◆ DATA PROVIDED:
Lemma preserves_sp_playlist_remove_tracks p ts :
  preserves (sp_playlist_remove_tracks p ts).
Proof.
  intros w a w'. unfold sp_playlist_remove_tracks, bind, playlist_data, modify, ret.
  destruct (playlists w !! p) as [pl|] eqn:Hp; [|done]. simpl.
  intros [= <- <-]. repeat split; simpl.
  intros q. by apply loaded_with_backend_result.
Qed.

Lemma preserves_diff_playlist_tracks_apply diff p s :
  preserves (diff_playlist_tracks_apply diff p s).
Proof.
  induction diff as [|[start count|start items] rest IH]; simpl.
  - apply preserves_ret.
  - apply preserves_bind; [apply preserves_sp_playlist_remove_tracks|].
    intros e. case_decide; [apply preserves_ret | apply IH].
  - apply preserves_bind; [apply preserves_sp_playlist_add_tracks|].
    intros e. case_decide; [apply preserves_ret | apply IH].
Qed.

Lemma preserves_not_implemented p r u : preserves (not_implemented p r u).
Proof. apply preserves_evhttp_send_error. Qed.

Lemma preserves_get_playlist p r u : preserves (get_playlist p r u).
Proof.
  apply preserves_bind; [apply preserves_playlist_data|].
  intros pl. apply preserves_send_reply.
Qed.

Lemma preserves_get_playlist_collaborative p r u :
  preserves (get_playlist_collaborative p r u).
Proof.
  apply preserves_bind; [apply preserves_playlist_data|].
  intros pl. destruct (negb _); [apply preserves_crash | apply preserves_send_reply].
Qed.

#[local] Hint Resolve preserves_ret preserves_crash preserves_playlist_data
  preserves_send_reply preserves_evhttp_send_error preserves_send_error
  preserves_send_error_sp preserves_sp_playlist_add_tracks
  preserves_sp_playlist_remove_tracks preserves_diff_playlist_tracks_apply
  preserves_not_implemented preserves_get_playlist
  preserves_get_playlist_collaborative : preserves.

◆ TASK GOAL:
Repeat the records. Match them exactly.

◆ OUTPUT OF THE TASK:
Lemma preserves_sp_playlist_remove_tracks p ts :
  preserves (sp_playlist_remove_tracks p ts).
Proof.
  intros w a w'. unfold sp_playlist_remove_tracks, bind, playlist_data, modify, ret.
  destruct (playlists w !! p) as [pl|] eqn:Hp; [|done]. simpl.
  intros [= <- <-]. repeat split; simpl.
  intros q. by apply loaded_with_backend_result.
Qed.

Lemma preserves_diff_playlist_tracks_apply diff p s :
  preserves (diff_playlist_tracks_apply diff p s).
Proof.
  induction diff as [|[start count|start items] rest IH]; simpl.
  - apply preserves_ret.
  - apply preserves_bind; [apply preserves_sp_playlist_remove_tracks|].
    intros e. case_decide; [apply preserves_ret | apply IH].
  - apply preserves_bind; [apply preserves_sp_playlist_add_tracks|].
    intros e. case_decide; [apply preserves_ret | apply IH].
Qed.

Lemma preserves_not_implemented p r u : preserves (not_implemented p r u).
Proof. apply preserves_evhttp_send_error. Qed.

Lemma preserves_get_playlist p r u : preserves (get_playlist p r u).
Proof.
  apply preserves_bind; [apply preserves_playlist_data|].
  intros pl. apply preserves_send_reply.
Qed.

Lemma preserves_get_playlist_collaborative p r u :
  preserves (get_playlist_collaborative p r u).
Proof.
  apply preserves_bind; [apply preserves_playlist_data|].
  intros pl. destruct (negb _); [apply preserves_crash | apply preserves_send_reply].
Qed.

#[local] Hint Resolve preserves_ret preserves_crash preserves_playlist_data
  preserves_send_reply preserves_evhttp_send_error preserves_send_error
  preserves_send_error_sp preserves_sp_playlist_add_tracks
  preserves_sp_playlist_remove_tracks preserves_diff_playlist_tracks_apply
  preserves_not_implemented preserves_get_playlist
  preserves_get_playlist_collaborative : preserves.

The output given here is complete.